The latest, 6.3 magnitude earthquake struck areas northeast of Herat city Sunday morning local time.
In total, about 1,500 people have died, and a further 2,000 injured.
Race against time
Daniel Peter Endres, acting UN Humanitarian Coordinator for Afghanistan, described the situation there as “a race against time” for aid organisations to deliver assistance before the onset of winter.
“These earthquakes have struck some of the most vulnerable communities in Afghanistan, they have already been grappling with decades of conflicts and under development,” he told journalists in New York, via video link.

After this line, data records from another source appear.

(* ===== verification/Network.v ===== *)
(** * The network as the kernel describes it

    [Network] models the functions of profiles/IP/Device_IP.cpp that number the
    interfaces for Device.IP.Interface, over what if_nameindex, if_indextoname and
    getifaddrs answer, and that count the ports in use. *)
From stdpp Require Import base list strings gmap.
From Stdlib Require Import Ascii ZArith Lia.
From S2P Require Import Prelude HostIf FileStore Webpa ProfileIO.
Import ProfileIO.

#[local] Arguments streq : simpl never.

Module Network.

(** ** What the kernel answers *)

(** An address with its mask, as their bytes; [other] is any other family. *)
Inductive sockaddr : Type :=
  | inet (address mask : list Z)
  | inet6 (address mask : list Z)
  | other.

(** An element of the list that getifaddrs makes; an interface may have no
    address, which is a null pointer. *)
Record ifaddrs := mkIfaddrs { ifa_name : string; ifa_addr : option sockaddr }.

(** [devices]: index and name of each device, in the order of if_nameindex;
    [nameindex_ok]: whether that call succeeds, [addrs] what getifaddrs makes when
    it does.  [up], [loopback], [mtu]: what the requests for flags and size answer,
    false and 0 when they fail. *)
Record net := mkNet {
  devices : list (Z * string);
  nameindex_ok : bool;
  addrs : option (list ifaddrs);
  up : string → bool;
  loopback : string → bool;
  mtu : string → Z
}.

Definition if_indextoname (n : net) (if_index : Z) : option string :=
  snd <$> List.find (λ d, d.1 =? if_index) (devices n).

Definition phy_if_list (n : net) : option (list (Z * string)) := if nameindex_ok n then Some (devices n) else None.

(** ** Physical and virtual interfaces *)
Definition getPhysicalInterfaceNumberOfEntries (l : list (Z * string)) : Z := Z.of_nat (length l).

(** Where two names part: what is left of each. *)
Fixpoint part (v p : string) : string * string :=
  match v, p with
  | String a v', String b p' => if Ascii.eqb a b then part v' p' else (v, p)
  | _, _ => (v, p)
  end.

(** A colon and a text that strtol reads to its end as a number that is not
    negative as an int. *)
Definition virtual_suffix (v : string) : bool :=
  match v with
  | String c number => let '(value, tail) := strtol number in Ascii.eqb c ":" && is_empty tail && (0 <=? int32 value)
  | EmptyString => false
  end.

(** One name against the list of devices, up to the device it is the name of: what
    is left of it for each device before that. *)
Fixpoint remainders (l : list (Z * string)) (name : string) : list string :=
  match l with
  | [] => []
  | (_, d) :: l' =>
      let '(v, p) := part name d in
      if is_empty v && is_empty p then [] else v :: remainders l' name
  end.

(** The counting loop stops at the first device that fits. *)
Definition is_virtual (l : list (Z * string)) (name : string) : bool := existsb virtual_suffix (remainders l name).

(** The loop that looks for a name goes on, and counts a name once for each device
    that fits. *)
Definition times_virtual (l : list (Z * string)) (name : string) : Z :=
  Z.of_nat (length (filter (λ v, virtual_suffix v) (remainders l name))).

(** [None]: the address of an interface without one is read. *)
Fixpoint count_virtual (l : list (Z * string)) (ifa : list ifaddrs) : option Z :=
  match ifa with
  | [] => Some 0
  | mkIfaddrs name a :: ifa' =>
      family ← a;
      rest ← count_virtual l ifa';
      Some (match family with inet _ _ => if is_virtual l name then 1 + rest else rest | _ => rest end)
  end.

Definition getVirtualInterfaceNumberOfEntries (n : net) (l : list (Z * string)) : option Z :=
  match addrs n with None => Some 0 | Some ifa => count_virtual l ifa end.

Definition IF_NAMESIZE : nat := 16.

Fixpoint find_virtual (l : list (Z * string)) (ifa : list ifaddrs) (virtual_if_index : Z) : option string :=
  match ifa with
  | [] => None
  | mkIfaddrs name (Some (inet _ _)) :: ifa' =>
      let k := times_virtual l name in
      if (1 <=? virtual_if_index) && (virtual_if_index <=? k)
      then Some (if (String.length name <? IF_NAMESIZE)%nat then name else EmptyString)
      else find_virtual l ifa' (virtual_if_index - k)
  | _ :: ifa' => find_virtual l ifa' virtual_if_index
  end.

Definition getVirtualInterfaceName (n : net) (l : list (Z * string)) (virtual_if_index : Z) : option string :=
  ifa ← addrs n; find_virtual l ifa virtual_if_index.

(** ** The numbering *)
Definition getInterfaceName (n : net) (if_index : Z) : option string :=
  match if_indextoname n if_index with
  | Some name => Some name
  | None =>
      l ← phy_if_list n;
      let phy_if_count := getPhysicalInterfaceNumberOfEntries l in
      if phy_if_count <? if_index then getVirtualInterfaceName n l (if_index - phy_if_count) else None
  end.

Definition getInterfaceNumberOfEntries (n : net) : option Z :=
  match phy_if_list n with
  | None => Some 0
  | Some l => v ← getVirtualInterfaceNumberOfEntries n l; Some (getPhysicalInterfaceNumberOfEntries l + v)
  end.

(** What [refreshInterfaceName] leaves as the name of an instance. *)
Definition refreshInterfaceName (n : net) (dev_id : Z) : string := default EmptyString (getInterfaceName n dev_id).

(** ** Ports in use *)
Definition TCP_FILE : string := "/proc/net/tcp".

(** The words of a line. *)
Fixpoint words_from (cur : string) (s : string) : list string :=
  match s with
  | EmptyString => if is_empty cur then [] else [cur]
  | String c s' =>
      if is_space c then (if is_empty cur then words_from EmptyString s' else cur :: words_from EmptyString s')
      else words_from (cur +:+ String c EmptyString) s'
  end.
Definition words (s : string) : list string := words_from EmptyString s.

(** [field] after four extractions: one that fails leaves it as it is. *)
Definition fourth_field (line : string) : string := default EmptyString (last (take 4 (words line))).

Definition in_use (line : string) : bool := streq (fourth_field line) "0A" || streq (fourth_field line) "01".

Definition getNumOfActivePorts (w : env) : Z :=
  match read_file w TCP_FILE with
  | None => 0
  | Some content => Z.of_nat (length (filter (λ line, in_use line) (getlines content)))
  end.

(** ** Lemmas *)

(** A network whose devices the kernel numbers from one, where names part as the
    kernel makes them: a device's name has no colon and is no beginning of
    another's, and an IPv4 address belongs to a device or to an alias of one. *)
Record regular (n : net) (ifa : list ifaddrs) : Prop := {
  reg_index : nameindex_ok n = true;
  reg_numbers : (devices n).*1 = seqZ 1 (Z.of_nat (length (devices n)));
  reg_addrs : addrs n = Some ifa;
  reg_address : Forall (λ a, ifa_addr a ≠ None) ifa;
  reg_device : Forall (λ d, has_char ":" d.2 = false) (devices n);
  reg_nodup : NoDup (devices n).*2;
  reg_prefix : ∀ d e, d ∈ (devices n).*2 → e ∈ (devices n).*2 → starts_with d e = true → d = e;
  reg_alias : ∀ name a m, mkIfaddrs name (Some (inet a m)) ∈ ifa →
    (String.length name < IF_NAMESIZE)%nat
    ∧ (name ∈ (devices n).*2 ∨ ∃ d k, d ∈ (devices n).*2 ∧ 0 <= k < 2 ^ 31 ∧ name = d +:+ String ":" (dec k))
}.

(** The aliases that have an IPv4 address, in the order of the addresses. *)
Fixpoint aliases (ifa : list ifaddrs) : list string :=
  match ifa with
  | [] => []
  | mkIfaddrs name (Some (inet _ _)) :: ifa' => if has_char ":" name then name :: aliases ifa' else aliases ifa'
  | _ :: ifa' => aliases ifa'
  end.

Lemma part_app c v p : part (c +:+ v) (c +:+ p) = part v p.
Proof. induction c as [|a c IH]; [done|]. cbn [String.append part]. by rewrite Ascii.eqb_refl. Qed.

Lemma part_nil v : part v EmptyString = (v, EmptyString).
Proof. by destruct v. Qed.

(** What is left is what follows a common beginning. *)
Lemma part_common v p : ∃ c, v = c +:+ (part v p).1 ∧ p = c +:+ (part v p).2.
Proof.
  revert p. induction v as [|a v IH]; intros [|b p]; cbn [part]; try by exists EmptyString.
  destruct (Ascii.eqb_spec a b) as [->|]; [|by exists EmptyString].
  destruct (IH p) as (c & Hv & Hp). exists (String b c). cbn [String.append]. by rewrite <- Hv, <- Hp.
Qed.

Lemma part_refl s : part s s = (EmptyString, EmptyString).
Proof. rewrite <- (str_app_nil_r s) at 1 2. rewrite part_app. done. Qed.

Lemma virtual_suffix_colon v : has_char ":" v = false → virtual_suffix v = false.
Proof. destruct v as [|c v]; [done|]. cbn [has_char virtual_suffix]. intros [Hc _]%orb_false_elim.
  rewrite Ascii.eqb_sym, Hc. by destruct (strtol v). Qed.

Lemma virtual_suffix_dec k : 0 <= k < 2 ^ 31 → virtual_suffix (String ":" (dec k)) = true.
Proof.
  intros Hk. cbn [virtual_suffix]. rewrite strtol_dec by (unfold LONG_MIN, LONG_MAX; lia).
  rewrite Ascii.eqb_refl, int32_id by lia. cbn [is_empty andb]. lia.
Qed.

Lemma remainders_plain l name :
  has_char ":" name = false → Forall (λ v, virtual_suffix v = false) (remainders l name).
Proof.
  intros Hn. induction l as [|[i d] l IH]; [constructor|]. cbn [remainders].
  destruct (part_common name d) as (c & Hc & _). destruct (part name d) as [v p]. cbn [fst] in Hc.
  destruct (is_empty v && is_empty p); [constructor|]. constructor; [|done].
  apply virtual_suffix_colon. rewrite Hc, has_char_app in Hn. by apply orb_false_elim in Hn as [_ ?].
Qed.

“The affected communities have little resilience to cope with the multiple and simultaneous shocks, and especially with the cold winter coming, when households have limited food resources and are most constrained in capacity.”
Nightly temperatures have dipped considerably, he said, noting that many whose homes were damaged are sleeping outside, afraid their dwellings might collapse completely.
Initial response plan
He mentioned that local communities and aid organizations are helping those in need by providing food and non-food relief items, including tents, blankets and heating supplies. However, more help is needed.

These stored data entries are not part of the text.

(* ===== verification/IPAddress.v ===== *)
(** * The addresses of an interface

    [IPv4Address] and [IPv6Address] model profiles/IP/Device_IP_Interface_IPv4Address.cpp
    and Device_IP_Interface_IPv6Address.cpp: the tables of the addresses and prefixes
    of an interface, which are those that getifaddrs lists for its name, and the
    requests that change them.  What a caller is told about changes, which only the
    code under HAVE_VALUE_CHANGE_EVENT asks for, is left out; the members that keep
    the last origin and addressing type are state, since the setters look at them. *)
From stdpp Require Import base list strings gmap.
From Stdlib Require Import Ascii ZArith Lia.
From S2P Require Import Prelude HostIf FileStore Webpa ProfileIO Utils Network.
Import ProfileIO Network.

#[local] Arguments streq : simpl never.

(** What is asked of the system, in order. *)
Inductive request : Type :=
  | Command (words : list string)
  | AddAddress (ifr6_ifindex : Z) (address : list Z) (ifr6_prefixlen : Z)
  | DelAddress (ifr6_ifindex : Z) (address : list Z) (ifr6_prefixlen : Z).

Module AddressTable.

Definition of_family (v6 : bool) (a : sockaddr) : option (list Z * list Z) :=
  match v6, a with
  | false, inet address mask | true, inet6 address mask => Some (address, mask)
  | _, _ => None
  end.

(** The entry of a name that is reached when the count of its entries is
    [instance]; [None]: the address of an interface without one is read. *)
Fixpoint find_entry (v6 : bool) (ifa : list ifaddrs) (name : string) (instance : Z) : option (option (list Z * list Z)) :=
  match ifa with
  | [] => Some None
  | mkIfaddrs ifa_name a :: ifa' =>
      address ← a;
      match of_family v6 address with
      | Some am =>
          if streq ifa_name name then
            if instance =? 1 then Some (Some am) else find_entry v6 ifa' name (instance - 1)
          else find_entry v6 ifa' name instance
      | None => find_entry v6 ifa' name instance
      end
  end.

Definition getAddressAndMask (v6 : bool) (n : net) (name : string) (instance : Z) : option (option (list Z * list Z)) :=
  match addrs n with None => Some None | Some ifa => find_entry v6 ifa name instance end.

Fixpoint count_entries (v6 : bool) (ifa : list ifaddrs) (name : string) : option Z :=
  match ifa with
  | [] => Some 0
  | mkIfaddrs ifa_name a :: ifa' =>
      address ← a;
      rest ← count_entries v6 ifa' name;
      Some (match of_family v6 address with Some _ => if streq ifa_name name then 1 + rest else rest | None => rest end)
  end.

Definition getIPAddressNumberOfEntries (v6 : bool) (n : net) (name : string) : option Z :=
  match addrs n with None => Some 0 | Some ifa => count_entries v6 ifa name end.

(** ** The table they stand for *)
Fixpoint rows (v6 : bool) (ifa : list ifaddrs) (name : string) : list (list Z * list Z) :=
  match ifa with
  | [] => []
  | mkIfaddrs ifa_name (Some a) :: ifa' =>
      match of_family v6 a with
      | Some am => if streq ifa_name name then am :: rows v6 ifa' name else rows v6 ifa' name
      | None => rows v6 ifa' name
      end
  | _ :: ifa' => rows v6 ifa' name
  end.

Definition addressed (ifa : list ifaddrs) : Prop := Forall (λ a, ifa_addr a ≠ None) ifa.

Lemma find_entry_rows v6 ifa name instance :
  addressed ifa →
  find_entry v6 ifa name instance = Some (if 1 <=? instance then rows v6 ifa name !! Z.to_nat (instance - 1) else None).
Proof.
  intros Ha. revert instance. induction Ha as [|[m [a|]] ifa Ha _ IH]; intros instance; [by case_match|cbn|done].
  destruct (of_family v6 a) as [am|]; [|apply IH]. destruct (streq m name); [|apply IH].
  destruct (Z.eqb_spec instance 1) as [->|Hne]; [done|]. rewrite IH. f_equal.
  destruct (Z.leb_spec 1 instance); [|by rewrite (proj2 (Z.leb_gt 1 _)) by lia].
  rewrite (proj2 (Z.leb_le 1 _)) by lia. by replace (Z.to_nat (instance - 1)) with (S (Z.to_nat (instance - 1 - 1))) by lia.
Qed.

Lemma count_entries_rows v6 ifa name :
  addressed ifa → count_entries v6 ifa name = Some (Z.of_nat (length (rows v6 ifa name))).
Proof.
  induction 1 as [|[m [a|]] ifa Ha _ IH]; [done|cbn|done]. rewrite IH. cbn.
  destruct (of_family v6 a); [|done]. destruct (streq m name); [|done]. cbn [length]. f_equal. lia.
Qed.

End AddressTable.

Module IPv4Address.
Import AddressTable.

(** An instance: its number, the name behind it and the last addressing type read. *)
Record t := mk { dev_id : Z; nameOfInterface : string; backupAddressingType : string }.
Definition new (n : net) (dev_id : Z) : t := mk dev_id (refreshInterfaceName n dev_id) "Static".
Definition refresh (n : net) (x : t) : t := mk (dev_id x) (refreshInterfaceName n (dev_id x)) (backupAddressingType x).

(** [inet_ntop(AF_INET, ...)] *)
Definition dotted (a : list Z) : string :=
  match a with
  | [a; b; c; d] => dec a +:+ "." +:+ dec b +:+ "." +:+ dec c +:+ "." +:+ dec d
  | _ => EmptyString
  end.

Definition isLinkLocalAddress (a : list Z) : bool := starts_with "169.254." (dotted a).

Section operations.
(** [getenv]: the process's environment. *)
Context (getenv : string → option string) (n : net).

Definition getenvOrDefault (name : string) (default : string) : string :=
  match getenv name with Some v => v | None => default end.

Definition hasPhysicalInterfaceAs (x : t) (phy_if_name : string) : bool :=
  starts_with phy_if_name (nameOfInterface x)
  && match str_drop (String.length phy_if_name) (nameOfInterface x) with
     | EmptyString => true
     | String c _ => Ascii.eqb c ":"
     end.

Definition keeps_default (x : t) (address interface default_ip : string) : bool :=
  hasPhysicalInterfaceAs x (getenvOrDefault interface EmptyString)
  && streq address (getenvOrDefault default_ip EmptyString).

(** ** Getters.  [None]: the address of an interface without one is read. *)
Definition reply : Type := option (Z * HOSTIF_MsgData_t * t).

Definition getIPv4AddressAndMask (x : t) (instance : Z) := getAddressAndMask false n (nameOfInterface x) instance.

Definition get_IPv4Address_Enable (m : HOSTIF_MsgData_t) (i : Z) (x : t) : reply :=
  r ← getIPv4AddressAndMask x i; Some (OK, answer_bool m (bool_decide (is_Some r)), x).

Definition get_IPv4Address_Status (m : HOSTIF_MsgData_t) (i : Z) (x : t) : reply :=
  r ← getIPv4AddressAndMask x i;
  Some (OK, answer_str 16 m (if bool_decide (is_Some r) then "Enabled" else "Disabled")%string, x).

Definition get_text (f : list Z * list Z → list Z) (m : HOSTIF_MsgData_t) (i : Z) (x : t) : reply :=
  r ← getIPv4AddressAndMask x i;
  Some (match r with Some am => (OK, answer_str 64 m (dotted (f am)), x) | None => (NOK, m, x) end).
Definition get_IPv4Address_IPAddress := get_text fst.
Definition get_IPv4Address_SubnetMask := get_text snd.

Definition addressing_type (x : t) (address : list Z) : string :=
  if loopback n (nameOfInterface x) then "Static"
  else if isLinkLocalAddress address then "AutoIP"
  else if keeps_default x (dotted address) "MOCA_INTERFACE" "DEFAULT_MOCA_IFACE_IP"
          || keeps_default x (dotted address) "WIFI_INTERFACE" "DEFAULT_WIFI_IFACE_IP" then "Static"
  else "DHCP".

Definition get_IPv4Address_AddressingType (m : HOSTIF_MsgData_t) (i : Z) (x : t) : reply :=
  r ← getIPv4AddressAndMask x i;
  Some (match r with
        | Some (address, _) =>
            let type := addressing_type x address in
            (OK, answer_str 16 m type, mk (dev_id x) (nameOfInterface x) type)
        | None => (NOK, m, x)
        end).

Definition handleGetMsg (setting : string) (i : Z) (m : HOSTIF_MsgData_t) (x : t) : reply :=
  if strcaseeq setting "Enable" then get_IPv4Address_Enable m i x
  else if strcaseeq setting "Status" then get_IPv4Address_Status m i x
  else if strcaseeq setting "Alias" then Some (NOK, m, x)
  else if strcaseeq setting "SubnetMask" then get_IPv4Address_SubnetMask m i x
  else if strcaseeq setting "AddressingType" then get_IPv4Address_AddressingType m i x
  else if strcaseeq setting "IPAddress" then get_IPv4Address_IPAddress m i x
  else Some (NOK, set_fault m fcInvalidParameterName, x).

(** ** Setters, with the commands that are run *)
Definition setIpOrMask (x : t) (value ipOrMask : string) : list request :=
  if negb (is_empty value) && strcaseeq (backupAddressingType x) "static"
  then [Command ["ifconfig"; nameOfInterface x; ipOrMask; value]%string] else [].

Definition set_IPv4Address_Enable (m : HOSTIF_MsgData_t) (x : t) : list request :=
  if get_boolean (paramValue m) then [Command ["ifdown"; nameOfInterface x; "&&"; "ifup"; nameOfInterface x]%string]
  else [Command ["ifconfig"; nameOfInterface x; "0.0.0.0"]%string].

Definition handleSetMsg (setting : string) (m : HOSTIF_MsgData_t) (x : t) : Z * HOSTIF_MsgData_t * list request :=
  if strcaseeq setting "Enable" then (OK, m, set_IPv4Address_Enable m x)
  else if strcaseeq setting "SubnetMask" then (OK, m, setIpOrMask x (buf_str (paramValue m)) "netmask")
  else if strcaseeq setting "IPAddress" then (OK, m, setIpOrMask x (buf_str (paramValue m)) "inet")
  else (NOT_HANDLED, set_fault m fcInvalidParameterName, []).

End operations.

(** ** Lemmas *)
Definition byte (b : Z) : Prop := 0 <= b < 256.

Lemma dotted_text a : length a = 4%nat → Forall byte a →
  has_char NUL (dotted a) = false ∧ (String.length (dotted a) < 16)%nat.
Proof.
  intros Hl Ha. destruct a as [|a [|b [|c [|d [|]]]]]; try done.
  assert (∀ z, byte z → (String.length (dec z) <= 3)%nat) as Hb.
  { intros z Hz. unfold byte in Hz. unfold dec, dec_nat. destruct (Z.ltb_spec z 0); [lia|].
    apply (proj2 (dec_aux_length 20 z EmptyString 3 ltac:(lia) ltac:(lia))). left. lia. }
  rewrite !Forall_cons in Ha. destruct Ha as (Ha & Hb' & Hc & Hd & _).
  split; [cbn [dotted]; rewrite !has_char_app, !dec_no_nul; done|].
  cbn [dotted]. rewrite !str_length_app. cbn [String.length].
  pose proof (Hb a Ha). pose proof (Hb b Hb'). pose proof (Hb c Hc). pose proof (Hb d Hd). lia.
Qed.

The humanitarian community in Afghanistan has created an initial response plan for recovery, focusing on 114,000 people whose homes were destroyed or badly damaged. The plan may be revised as necessary.
“These are communities that are already barely able to feed themselves, and every one of these crises pounds them back into utter destitution,” added Philippe Kropf, an agency spokesperson in Afghanistan, who went to affected villages after the first earthquakes struck last week.
“This comes on the back of nearly 40 years of near uninterrupted conflict,” he stressed, “of high levels of food insecurity, of five years of drought or drought-like conditions – and an economic downturn two years ago that has destroyed livelihoods and jobs.”
Damage till date
About 43,000 people (7,165 families) are reported to have been directly affected by the earthquakes and their aftershocks across the region, according to OCHA. More than 3,300 homes are reported to have been destroyed, 2,100 severely damaged, and 1,700 moderately damaged.
Aid facilities, homes, water sources, and offices have also sustained damage of varying severity, and engineering assessments are ongoing to ascertain structural damage, and to allow traumatized residents to return to their homes.